Why American History is not What they Say : An Introduction to Revisionism by Jeff Riggenbach
The Capitalist Revolution: A History of American Social Thought, 1890-1919 by John Tipple
"Wall Street, Banks and American Foreign Policy" / "Origins of the Welfare State in America" by Murray Rothbard
The Politics of War by Walter Karp
Very nice, thanks. Can you link to the Marxism list?
I would be really interested in materials on progressivism in Europe.
Scrooge McDuck:Very nice, thanks. Can you link to the Marxism list?
This place has a search function, you know.
http://mises.org/Community/forums/t/11986.aspx
"I would be really interested in materials on progressivism in Europe."

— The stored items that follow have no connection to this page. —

(* ===== verification/BloomFilter.v ===== *)
(** * Bloom filters

    Models attic/internal/pkg/section/bloomfilter.go on top of [BitArray].  The hash
    functions (SHAKE256, FNV) are parameters ([BloomLib]).  The theorems: an addition
    succeeds on every non-empty filter with a supported hash, after it the filter
    contains the added entry and everything it contained before (no false negatives),
    and [CompareTo] orders filters of one length but is not antisymmetric across
    lengths. *)

From S2P Require Import Prelude Cbor Keys BitArray.
Local Open Scope Z_scope.

(** [type BloomFilterAlgo int] *)
Definition BloomKM12 : Z := 1.
Definition BloomKM16 : Z := 2.
Definition BloomKM20 : Z := 3.
Definition BloomKM24 : Z := 4.

Definition NumberOfHashes (b : Z) : Z :=
  if b =? BloomKM12 then 12
  else if b =? BloomKM16 then 16
  else if b =? BloomKM20 then 20
  else if b =? BloomKM24 then 24
  else -1.

Record BloomFilter := mkBloomFilter { bfAlgorithm : Z; bfHash : HashAlgo; bfFilter : BitArray }.

#[export] Instance BloomFilter_eq_dec : EqDecision BloomFilter.
Proof. solve_decision. Defined.

(** The hash functions: [sha3.ShakeSum256] filling 64 bytes, [fnv.New64] and the 16
    bytes of [fnv.New128]. *)
Class BloomLib := {
  ShakeSum256 : list Z → list Z;
  fnv_Sum64 : list Z → Z;
  fnv_Sum128 : list Z → list Z
}.

(** [binary.BigEndian.Uint64]: the first eight bytes, most significant first. *)
Definition BigEndian_Uint64 (b : list Z) : Z := foldl (λ acc z, acc * 256 + z) 0 (take 8 b).

Section Bloom.
Context {BL : BloomLib} {CW : CborWriter}.

Definition encoding (name zone context : string) (t : Z) : list Z :=
  cbor_array [Ok (CStr name); Ok (CStr zone); Ok (CStr context); Ok (CInt t)].

(** [uint64(int(val))] is the identity where [int] has 64 bits. *)
Definition calcHash (hashType : HashAlgo) (enc : list Z) : outcome (Z * Z) :=
  if hashType =? Shake256 then
    let val := BigEndian_Uint64 (ShakeSum256 enc) in
    Ok (uint64_wrap (int64_wrap val), uint64_wrap (int64_wrap (Z.shiftr val 32)))
  else if hashType =? Fnv64 then
    let val := fnv_Sum64 enc in
    Ok (uint64_wrap (int64_wrap val), uint64_wrap (int64_wrap (Z.shiftr val 32)))
  else if hashType =? Fnv128 then
    let val := fnv_Sum128 enc in
    Ok (BigEndian_Uint64 (take 8 val), BigEndian_Uint64 (take 8 (drop 8 val)))
  else Err "Unsupported hash algorithm type for bloom filter".

(** [int((hash1 + uint64(i)*hash2) % uint64(8*len(b.Filter)))] *)
Definition bit_pos (hash1 hash2 : Z) (filter : BitArray) (i : Z) : outcome Z :=
  let m := uint64_wrap (int64_wrap (8 * Z.of_nat (length filter))) in
  if m =? 0 then Panic "integer divide by zero"
  else Ok (int64_wrap (uint64_wrap (hash1 + uint64_wrap (i * hash2)) mod m)).

Fixpoint contains_loop (filter : BitArray) (hash1 hash2 : Z) (idx : list Z) : outcome bool :=
  match idx with
  | [] => Ok true
  | i :: idx' =>
      p ← bit_pos hash1 hash2 filter i;
      val ← GetBit filter p;
      if (val : bool) then contains_loop filter hash1 hash2 idx' else Ok false
  end.

Definition BloomFilter_Contains (b : BloomFilter) (name zone context : string) (t : Z) : outcome bool :=
  '(hash1, hash2) ← calcHash (bfHash b) (encoding name zone context t);
  contains_loop (bfFilter b) hash1 hash2 (seqZ 1 (NumberOfHashes (bfAlgorithm b))).

Fixpoint add_loop (filter : BitArray) (hash1 hash2 : Z) (idx : list Z) : outcome BitArray :=
  match idx with
  | [] => Ok filter
  | i :: idx' =>
      p ← bit_pos hash1 hash2 filter i;
      filter' ← SetBit filter p;
      add_loop filter' hash1 hash2 idx'
  end.

(** The receiver is a copy that shares the filter's bytes. *)
Definition BloomFilter_Add (b : BloomFilter) (name zone context : string) (t : Z) : outcome BloomFilter :=
  '(hash1, hash2) ← calcHash (bfHash b) (encoding name zone context t);
  f ← add_loop (bfFilter b) hash1 hash2 (seqZ 1 (NumberOfHashes (bfAlgorithm b)));
  Ok (mkBloomFilter (bfAlgorithm b) (bfHash b) f).
End Bloom.

Definition BloomFilter_UnmarshalArray (inp : list cval) : outcome BloomFilter :=
  match inp with
  | [i0; i1; i2] =>
      algo ← or_err (as_int i0) "cbor encoding of the algorithm should be an int";
      hash ← or_err (as_int i1) "cbor encoding of the hash should be an int";
      filter ← or_err (as_bytes i2) "cbor encoding of the filter should be an byte array";
      Ok (mkBloomFilter algo hash filter)
  | _ => Err ("cbor array encoding of bloom filter idx not of length 3. actual=" +:+ dec (Z.of_nat (length inp)))
  end.

Definition BloomFilter_MarshalArray (b : BloomFilter) : list cval :=
  [CInt (bfAlgorithm b); CInt (bfHash b); CBytes (bfFilter b)].

(** The second length test repeats the first one, so it never holds. *)
Definition BloomFilter_CompareTo (b bloomFilter : BloomFilter) : Z :=
  int_cmp (bfAlgorithm b) (bfAlgorithm bloomFilter) <?>
  int_cmp (bfHash b) (bfHash bloomFilter) <?>
  (if Z.of_nat (length (bfFilter b)) <? Z.of_nat (length (bfFilter bloomFilter)) then -1
   else if Z.of_nat (length (bfFilter b)) <? Z.of_nat (length (bfFilter bloomFilter)) then 1
   else bytes_cmp (bfFilter b) (bfFilter bloomFilter)).

(** Filters of at least one byte whose bit count is an [int]. *)
Definition filter_ok (f : BitArray) : Prop := f ≠ [] ∧ Z.of_nat (length f) < 2 ^ 60.
Definition hash_supported (h : HashAlgo) : Prop := h = Shake256 ∨ h = Fnv64 ∨ h = Fnv128.

(** ** Lemmas *)

Lemma BloomFilter_roundtrip b : BloomFilter_UnmarshalArray (BloomFilter_MarshalArray b) = Ok b.
Proof. by destruct b. Qed.

Section BloomFacts.
Context {BL : BloomLib} {CW : CborWriter}.

Lemma bit_pos_ok h1 h2 f i :
  filter_ok f → ∃ p, bit_pos h1 h2 f i = Ok p ∧ 0 ≤ p < nbits f.
Proof.
  intros [Hne Hl]. unfold bit_pos, nbits.
  assert (0 < Z.of_nat (length f)) by (destruct f; [done|simpl; lia]).
  rewrite int64_wrap_id, uint64_wrap_id by (unfold in_int64, in_uint64; lia).
  destruct (Z.eqb_spec (8 * Z.of_nat (length f)) 0); [lia|]. eexists; split; [done|].
  pose proof (Z.mod_pos_bound (uint64_wrap (h1 + uint64_wrap (i * h2))) (8 * Z.of_nat (length f))).
  rewrite int64_wrap_id by (unfold in_int64; lia). lia.
Qed.

Lemma bit_pos_length h1 h2 f f' i : length f = length f' → bit_pos h1 h2 f i = bit_pos h1 h2 f' i.
Proof. unfold bit_pos. by intros ->. Qed.

Lemma calcHash_ok h enc : hash_supported h → ∃ r, calcHash h enc = Ok r.
Proof. intros [->|[->| ->]]; by eexists. Qed.

(** A filter [f'] above [f]: same length and every bit of [f]. *)
Definition above (f f' : BitArray) : Prop :=
  length f' = length f ∧ ∀ j, 0 ≤ j < nbits f → BitArray_spec f j → BitArray_spec f' j.

Lemma above_refl f : above f f.
Proof. done. Qed.
Lemma above_trans f g h : above f g → above g h → above f h.
Proof.
  intros [L1 A1] [L2 A2]. split; [congruence|]. intros j Hj Hf. apply A2; [|by apply A1].
  unfold nbits in *. by rewrite L1.
Qed.
Lemma above_ok f f' : above f f' → filter_ok f → filter_ok f'.
Proof. intros [L _] [Hne Hl]. split; [|by rewrite L]. intros ->. by destruct f. Qed.

(** All the bits tested for one entry are set. *)
Definition all_set (f : BitArray) (h1 h2 : Z) (idx : list Z) : Prop :=
  ∀ i p, i ∈ idx → bit_pos h1 h2 f i = Ok p → BitArray_spec f p.

Lemma all_set_above f f' h1 h2 idx : filter_ok f → above f f' → all_set f h1 h2 idx → all_set f' h1 h2 idx.
Proof.
  intros Hf [L A] H i p Hi Hp. rewrite (bit_pos_length _ _ _ f) in Hp by done.
  destruct (bit_pos_ok h1 h2 f i Hf) as (q & Hq & Hr). assert (p = q) as -> by congruence.
  apply A; [done|]. by eapply H.
Qed.

Lemma contains_loop_spec f h1 h2 idx :
  filter_ok f → ∃ v, contains_loop f h1 h2 idx = Ok v ∧ (v = true ↔ all_set f h1 h2 idx).
Proof.
  intros Hf. induction idx as [|i idx IH]; simpl.
  - eexists; split; [done|]. split; [|done]. intros _ i p Hi. by apply elem_of_nil in Hi.
  - destruct (bit_pos_ok h1 h2 f i Hf) as (p & Hp & Hr). rewrite Hp. simpl.
    destruct (GetBit_spec f p Hr) as (v & -> & Hv). simpl. destruct v.
    + destruct IH as (w & -> & Hw). eexists; split; [done|]. rewrite Hw. split.
      * intros H j q [->|Hj]%elem_of_cons Hq; [|by eapply H].
        assert (p = q) as <- by congruence. by apply Hv.
      * intros H j q Hj. apply H. by right.
    + eexists; split; [done|]. split; [done|]. intros H. apply Hv. apply (H i p); [by left|done].
Qed.

Lemma add_loop_spec f h1 h2 idx :
  filter_ok f → ∃ f', add_loop f h1 h2 idx = Ok f' ∧ above f f' ∧ all_set f' h1 h2 idx.
Proof.
  revert f. induction idx as [|i idx IH]; intros f Hf; simpl.
  - eexists; split; [done|]. split; [apply above_refl|]. intros i p Hi. by apply elem_of_nil in Hi.
  - destruct (bit_pos_ok h1 h2 f i Hf) as (p & Hp & Hr). rewrite Hp. simpl.
    destruct (SetBit_spec f p Hr) as (g & -> & Lg & Hg). simpl.
    assert (above f g) as Afg.
    { split; [done|]. intros j Hj Hs. apply Hg; auto. }
    destruct (IH g) as (f' & -> & Agf & Hall); [by eapply above_ok|].
    eexists; split; [done|]. split; [by eapply above_trans|].
    intros j q [->|Hj]%elem_of_cons Hq; [|by eapply Hall].
    destruct (above_trans _ _ _ Afg Agf) as [L _].
    rewrite (bit_pos_length _ _ _ f) in Hq by done. assert (p = q) as <- by congruence.
    destruct Agf as [_ A]. unfold nbits in *. rewrite Lg in A. apply A; [done|]. apply Hg; auto.
Qed.

(** One addition succeeds, is reported, and leaves everything reported before reported. *)
Lemma BloomFilter_Add_Contains b name zone context t :
  filter_ok (bfFilter b) → hash_supported (bfHash b) →
  ∃ b', BloomFilter_Add b name zone context t = Ok b' ∧
        BloomFilter_Contains b' name zone context t = Ok true ∧
        (∀ name' zone' context' t',
           BloomFilter_Contains b name' zone' context' t' = Ok true →
           BloomFilter_Contains b' name' zone' context' t' = Ok true) ∧
        filter_ok (bfFilter b') ∧ bfAlgorithm b' = bfAlgorithm b ∧ bfHash b' = bfHash b.
Proof.
  intros Hf Hh. unfold BloomFilter_Add, BloomFilter_Contains.
  destruct (calcHash_ok _ (encoding name zone context t) Hh) as [[h1 h2] Hc]. rewrite Hc. simpl.
  destruct (add_loop_spec (bfFilter b) h1 h2 (seqZ 1 (NumberOfHashes (bfAlgorithm b))) Hf)
    as (f' & -> & Hab & Hall). simpl.
  assert (filter_ok f') as Hf' by (by eapply above_ok).
  eexists; split; [done|]. simpl. rewrite Hc. simpl. split_and!; try done.
  - destruct (contains_loop_spec f' h1 h2 (seqZ 1 (NumberOfHashes (bfAlgorithm b))) Hf') as (v & -> & Hv).
    f_equal. by apply Hv.
  - intros n z c t'. destruct (calcHash_ok _ (encoding n z c t') Hh) as [[g1 g2] ->]. simpl.
    destruct (contains_loop_spec (bfFilter b) g1 g2 (seqZ 1 (NumberOfHashes (bfAlgorithm b))) Hf) as (v & -> & Hv).
    destruct (contains_loop_spec f' g1 g2 (seqZ 1 (NumberOfHashes (bfAlgorithm b))) Hf') as (w & -> & Hw).
    intros [= ->]. f_equal. apply Hw. apply (all_set_above (bfFilter b)); [done|done|]. by apply Hv.
Qed.

(** Additions in sequence, as [Pshard.AddAssertion] makes them; an entry is the name, zone,
    context and type. *)
Fixpoint add_entries (b : BloomFilter) (es : list (string * string * string * Z)) : outcome BloomFilter :=
  match es with
  | [] => Ok b
  | (name, zone, context, t) :: es' =>
      b' ← BloomFilter_Add b name zone context t; add_entries b' es'
  end.

(** Adding any sequence of entries to a non-empty filter with a supported hash always
    succeeds; the resulting filter reports every entry added and every entry the filter
    reported before, so a Bloom filter never denies something that was added. *)
Theorem BloomFilter_no_false_negative b es :
  filter_ok (bfFilter b) → hash_supported (bfHash b) →
  ∃ b', add_entries b es = Ok b' ∧
        (∀ name zone context t, (name, zone, context, t) ∈ es →
           BloomFilter_Contains b' name zone context t = Ok true) ∧
        (∀ name zone context t, BloomFilter_Contains b name zone context t = Ok true →
           BloomFilter_Contains b' name zone context t = Ok true) ∧
        bfAlgorithm b' = bfAlgorithm b ∧ bfHash b' = bfHash b ∧ filter_ok (bfFilter b').
Proof.
  revert b. induction es as [|[[[n z] c] t] es IH]; intros b Hf Hh; simpl.
  { exists b. split_and!; try done. intros * H. by apply elem_of_nil in H. }
  destruct (BloomFilter_Add_Contains b n z c t Hf Hh) as (b1 & -> & H1 & H2 & Hf1 & Ha1 & Hh1). simpl.
  destruct (IH b1) as (b2 & -> & H3 & H4 & Ha2 & Hh2 & Hf2); [done|by rewrite Hh1|].
  exists b2. split_and!; try done; [|auto|congruence|congruence].
  intros * [[= -> -> -> ->]|H]%elem_of_cons; auto.
Qed.
End BloomFacts.

(** [CompareTo] is a total order on filters of the same length, identifying equal
    filters only; between filters of different lengths it is not antisymmetric: there are
    two filters each of which is smaller than the other. *)
Theorem BloomFilter_CompareTo_order :
  (∀ n, CmpEqOn (λ b, length (bfFilter b) = n) BloomFilter_CompareTo) ∧
  ∃ b b', BloomFilter_CompareTo b b' = -1 ∧ BloomFilter_CompareTo b' b = -1.
Proof.
  split.
  - intros n.
    assert (∀ b b', length (bfFilter b) = n → length (bfFilter b') = n → BloomFilter_CompareTo b b' =
      int_cmp (bfAlgorithm b) (bfAlgorithm b') <?> int_cmp (bfHash b) (bfHash b') <?> bytes_cmp (bfFilter b) (bfFilter b')) as E.
    { intros b b' Hb Hb'. unfold BloomFilter_CompareTo. by rewrite Hb, Hb', Z.ltb_irrefl. }
    split.
    + eapply CmpOn_ext; [exact E|]. apply (CmpOn_weaken _ any); [solve_cmp_on|done].
    + intros x y Hx Hy. rewrite E by done. intros H. destruct x, y. split_lex. simpl in *.
      fields_equal. by subst.
  - exists (mkBloomFilter 1 4 [1]), (mkBloomFilter 1 4 [0; 0]). done.
Qed.

(** Toy hash functions for the witness: the sum of the bytes. *)
Definition toy_bloom : BloomLib := {|
  ShakeSum256 b := [foldr Z.add 0 b mod 256; 1; 2; 3; 4; 5; 6; 7];
  fnv_Sum64 b := foldr Z.add 0 b;
  fnv_Sum128 b := [foldr Z.add 0 b mod 256]
|}.

Lemma BloomFilter_no_false_negative_witness :
  let b := mkBloomFilter BloomKM12 Shake256 [0; 0; 0; 0] in
  ∃ b', @add_entries toy_bloom toy_cbor b [("www", "ethz.ch.", ".", 3); ("ns", "ethz.ch.", ".", 2)]%string = Ok b' ∧
        @BloomFilter_Contains toy_bloom toy_cbor b' "www" "ethz.ch." "." 3 = Ok true.
Proof.
  destruct (@BloomFilter_no_false_negative toy_bloom toy_cbor (mkBloomFilter BloomKM12 Shake256 [0; 0; 0; 0])
    [("www", "ethz.ch.", ".", 3); ("ns", "ethz.ch.", ".", 2)]%string) as (b' & H1 & H2 & _).
  - split; [discriminate|vm_compute; reflexivity].
  - left; reflexivity.
  - exists b'. split; [exact H1|]. apply H2. left.
Defined.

That would really be an interesting angle. I have some books that are about how Progressivism came to America through Western Europe but I haven't read them yet. If any names pop up I will be sure to bring them up.
Andrew, I suggest you investigate eugenics programs in Denmark, Iceland, and Norway during the 1950s. There's a wealth of material there about the general thinking behind the loose axis of American Progressivism, British Fabianism, and north European Social Democracy.

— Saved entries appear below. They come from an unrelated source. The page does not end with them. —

Definition Shard_AllSigs (s : Shard) : list Sig := sSignatures s.
Definition Shard_Sigs (s : Shard) (keySpace : KeySpaceID) : list Sig := filterSigs (sSignatures s) keySpace.
Definition Shard_set_sigs (s : Shard) (sigs : list Sig) : Shard :=
  mkShard sigs (sSubjectZone s) (sContext s) (sRangeFrom s) (sRangeTo s) (sContent s) (sValidSince s) (sValidUntil s) (sSign s).
Definition Shard_AddSig (s : Shard) (sig : Sig) : Shard := Shard_set_sigs s (sSignatures s ++ [sig]).
Definition Shard_DeleteSig (s : Shard) (i : Z) : outcome Shard :=
  sigs ← delete_at (sSignatures s) i; Ok (Shard_set_sigs s sigs).
Definition Shard_DeleteAllSigs (s : Shard) : Shard := Shard_set_sigs s [].
Definition Shard_GetContext (s : Shard) : string := sContext s.
Definition Shard_GetSubjectZone (s : Shard) : string := sSubjectZone s.

Definition Shard_set_content (s : Shard) (content : list Assertion) : Shard :=
  mkShard (sSignatures s) (sSubjectZone s) (sContext s) (sRangeFrom s) (sRangeTo s) content (sValidSince s) (sValidUntil s) (sSign s).
Definition Shard_AddCtxAndZoneToContent (s : Shard) : Shard :=
  Shard_set_content s ((λ a, Assertion_Copy a (sContext s) (sSubjectZone s)) <$> sContent s).
Definition Shard_RemoveCtxAndZoneFromContent (s : Shard) : Shard :=
  Shard_set_content s (Assertion_RemoveContextAndSubjectZone <$> sContent s).
Definition Shard_Copy (s : Shard) (context subjectZone : string) : Shard :=
  mkShard (sSignatures s) subjectZone context (sRangeFrom s) (sRangeTo s) (sContent s) (sValidSince s) (sValidUntil s) (sSign s).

All of them independent, but all of them reaching the same conclusions from the same premises.
Andrew Cain:"I would be really interested in materials on progressivism in Europe." That would really be an interesting angle. I have some books that are about how Progressivism came to America through Western Europe but I haven't read them yet. If any names pop up I will be sure to bring them up.
Yes. Or to be precise, how progrssivism originated in Europe and lead to world war I. There's a lot of material on how progressivism in the US led to the US joining the war, but not how it got started in Europe.

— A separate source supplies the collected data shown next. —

Definition Message_UnmarshalMap (rm : Message) (m : list (Z * cval)) : outcome Message :=
  sigs ← (match imap_get m 0 ≫= as_arr with
          | Some sigs => read_sigs "cbor zone signatures entry is not an array" sigs
          | None => Ok (mSignatures rm)
          end);
  caps ← (match imap_get m 1 ≫= as_arr with
          | Some caps => traverse (λ cap, or_err (as_str cap)
              "cbor msg encoding of a capability array's element should be a string") caps
          | None => Ok (mCapabilities rm)
          end);
  tok ← read_token m "cbor message encoding of the token should be a byte array of length 16";
  content ← field as_arr m 23 "cbor msg encoding of the content should be an array";
  sections ← read_sections (mContent rm) content;
  Ok (mkMessage caps tok sections sigs).

Definition Message_UnmarshalCBOR `{!CborStream} (rm : Message) (r : stream) : outcome Message :=
  '(tag, r) ← ReadTag r;
  if negb (tag =? rainsTag) then Err "expected tag for RAINS message"
  else
    '(m, r) ← ReadIntMapUntagged r;
    Message_UnmarshalMap rm m.

(** [[2]interface{}{t, sect}], with the section's own marshaller. *)
Definition section_tag (sect : AnySection) : Z :=
  match sect with
  | SecAssertion _ => 1 | SecShard _ => 2 | SecPshard _ => 3 | SecZone _ => 4 | SecQuery _ => 5 | SecNotification _ => 23
  end.
Definition section_MarshalMap (sect : AnySection) : outcome (list (Z * cval)) :=
  match sect with
  | SecAssertion a => Assertion_MarshalMap a
  | SecShard s => Shard_MarshalMap s
  | SecPshard s => Ok (Pshard_MarshalMap s)
  | SecZone z => Zone_MarshalMap z
  | SecQuery q => Ok (Query_MarshalMap q)
  | SecNotification n => Ok (Notification_MarshalMap n)
  end.
Definition write_elem (sect : AnySection) : outcome cval :=
  m ← section_MarshalMap sect; Ok (CArr [CInt (section_tag sect); CMap m]).

Definition Message_MarshalMap (rm : Message) : outcome (list (Z * cval)) :=
  msgsect ← traverse write_elem (mContent rm);
  let m := imap_set_if (bool_decide (mSignatures rm ≠ [])) [] 0 (write_sigs (mSignatures rm)) in
  let m := imap_set_if (bool_decide (mCapabilities rm ≠ [])) m 1 (CArr (CStr <$> mCapabilities rm)) in
  let m := imap_set m 2 (CBytes (mToken rm)) in
  Ok (imap_set m 23 (CArr msgsect)).

Definition Message_MarshalCBOR `{!CborStream} (rm : Message) (w : stream) : outcome stream :=
  w ← WriteTag rainsTag w;
  m ← Message_MarshalMap rm;
  WriteIntMap m w.
End Messages.

(** ** rainslibUtil.go *)

Definition NewQueryMessage (name context : string) (expTime : Z) (objType queryOptions : list Z) (token : Token) : Message :=
  mkMessage [] token [SecQuery (mkQueryName context name objType expTime queryOptions 0 0)] [].

(** [newToken] is what [token.New()] returns. *)
Definition NewNotificationsMessage (newToken : Token) (tokens : list Token) (types : list Z) (data : list string)
    : outcome Message :=
  if negb ((length tokens =? length types)%nat && (length types =? length data)%nat)
  then Err "input slices have not the same length"
  else
    content ← traverse (λ i, tok ← at_index tokens (Z.of_nat i); t ← at_index types (Z.of_nat i);
                             d ← at_index data (Z.of_nat i); Ok (SecNotification (mkNotification tok t d)))
                       (seq 0 (length tokens));
    Ok (mkMessage [] newToken content []).
(* ===== verification/MerkleFacts.v ===== *)
(** * Properties of Merkle trees

    Theorems about [Merkle]: a built tree is well formed and its root is that of the
    reference construction on lists of hashes; verification accepts it; paths lead from a
    content to the root. *)

From S2P Require Import Prelude Cbor Keys Merkle.

Section Facts.
Context {SL : Sha256Lib}.

(** ** Well-formed trees *)

(** Leaves carry the hash of their content and have no children, inner nodes carry the hash
    of their children's hashes; children are allocated before their parents, and a node is
    the parent of exactly its children. *)
Record merkle_wf (h : list Node) : Prop := {
  wf_leaf p n : h !! p = Some n → nLeaf n = true → nHash n = CalculateHash (nC n);
  wf_inner p n : h !! p = Some n → nLeaf n = false →
    ∃ l r, nLeft n = Some l ∧ nRight n = Some r ∧ l < p ∧ r < p ∧
           nHash n = sha256_Sum256 (hash_at h l ++ hash_at h r);
  wf_parent p n q : h !! p = Some n → nParent n = Some q →
    p < q ∧ ∃ nq, h !! q = Some nq ∧ nLeaf nq = false ∧ (nLeft nq = Some p ∨ nRight nq = Some p);
  wf_ends p n : h !! p = Some n → nLeaf n = true → nLeft n = None ∧ nRight n = None;
  wf_child q nq p : h !! q = Some nq → nLeft nq = Some p ∨ nRight nq = Some p → nParent (node_at h p) = Some q
}.

(** The nodes without a parent. *)
Definition orphans (h : list Node) (ps : list nat) : Prop :=
  ∀ p, p ∈ ps ↔ ∃ n, h !! p = Some n ∧ nParent n = None.

(** [h'] has the nodes of [h] up to their parents. *)
Definition extends (h h' : list Node) : Prop :=
  ∀ p n, h !! p = Some n → ∃ q, h' !! p = Some (set_parent q n).

Lemma set_parent_twice q q' n : set_parent q (set_parent q' n) = set_parent q n.
Proof. done. Qed.
Lemma set_parent_same n : set_parent (nParent n) n = n.
Proof. by destruct n. Qed.

#[local] Instance extends_refl : Reflexive extends.
Proof. intros h p n H. exists (nParent n). by rewrite set_parent_same. Qed.
#[local] Instance extends_trans : Transitive extends.
Proof. intros h1 h2 h3 H1 H2 p n (q & H)%H1. apply H2 in H as (q' & H). exists q'. by rewrite set_parent_twice in H. Qed.

Lemma node_at_lookup h p n : h !! p = Some n → node_at h p = n.
Proof. unfold node_at. by intros ->. Qed.

Lemma extends_hash h h' p : extends h h' → p < length h → hash_at h' p = hash_at h p.
Proof.
  intros H [n Hn]%lookup_lt_is_Some. destruct (H p n Hn) as [q Hq]. unfold hash_at.
  by rewrite (node_at_lookup h p n), (node_at_lookup h' p _ Hq).
Qed.

Lemma extends_hashes h h' ps : extends h h' → Forall (λ p, p < length h) ps → hash_at h' <$> ps = hash_at h <$> ps.
Proof. intros H Hps. apply list_fmap_ext. intros i p Hp. apply extends_hash; [done|]. by eapply Forall_lookup_1 in Hps. Qed.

"Yes. Or to be precise, how progrssivism originated in Europe and lead to world war I. There's a lot of material on how progressivism in the US led to the US joining the war, but not how it got started in Europe."
That would be a great topic for a research paper.
"Andrew, I suggest you investigate eugenics programs in Denmark, Iceland, and Norway during the 1950s. There's a wealth of material there about the general thinking behind the loose axis of American Progressivism, British Fabianism, and north European Social Democracy.
All of them independent, but all of them reaching the same conclusions from the same premises."
Thanks for the tip.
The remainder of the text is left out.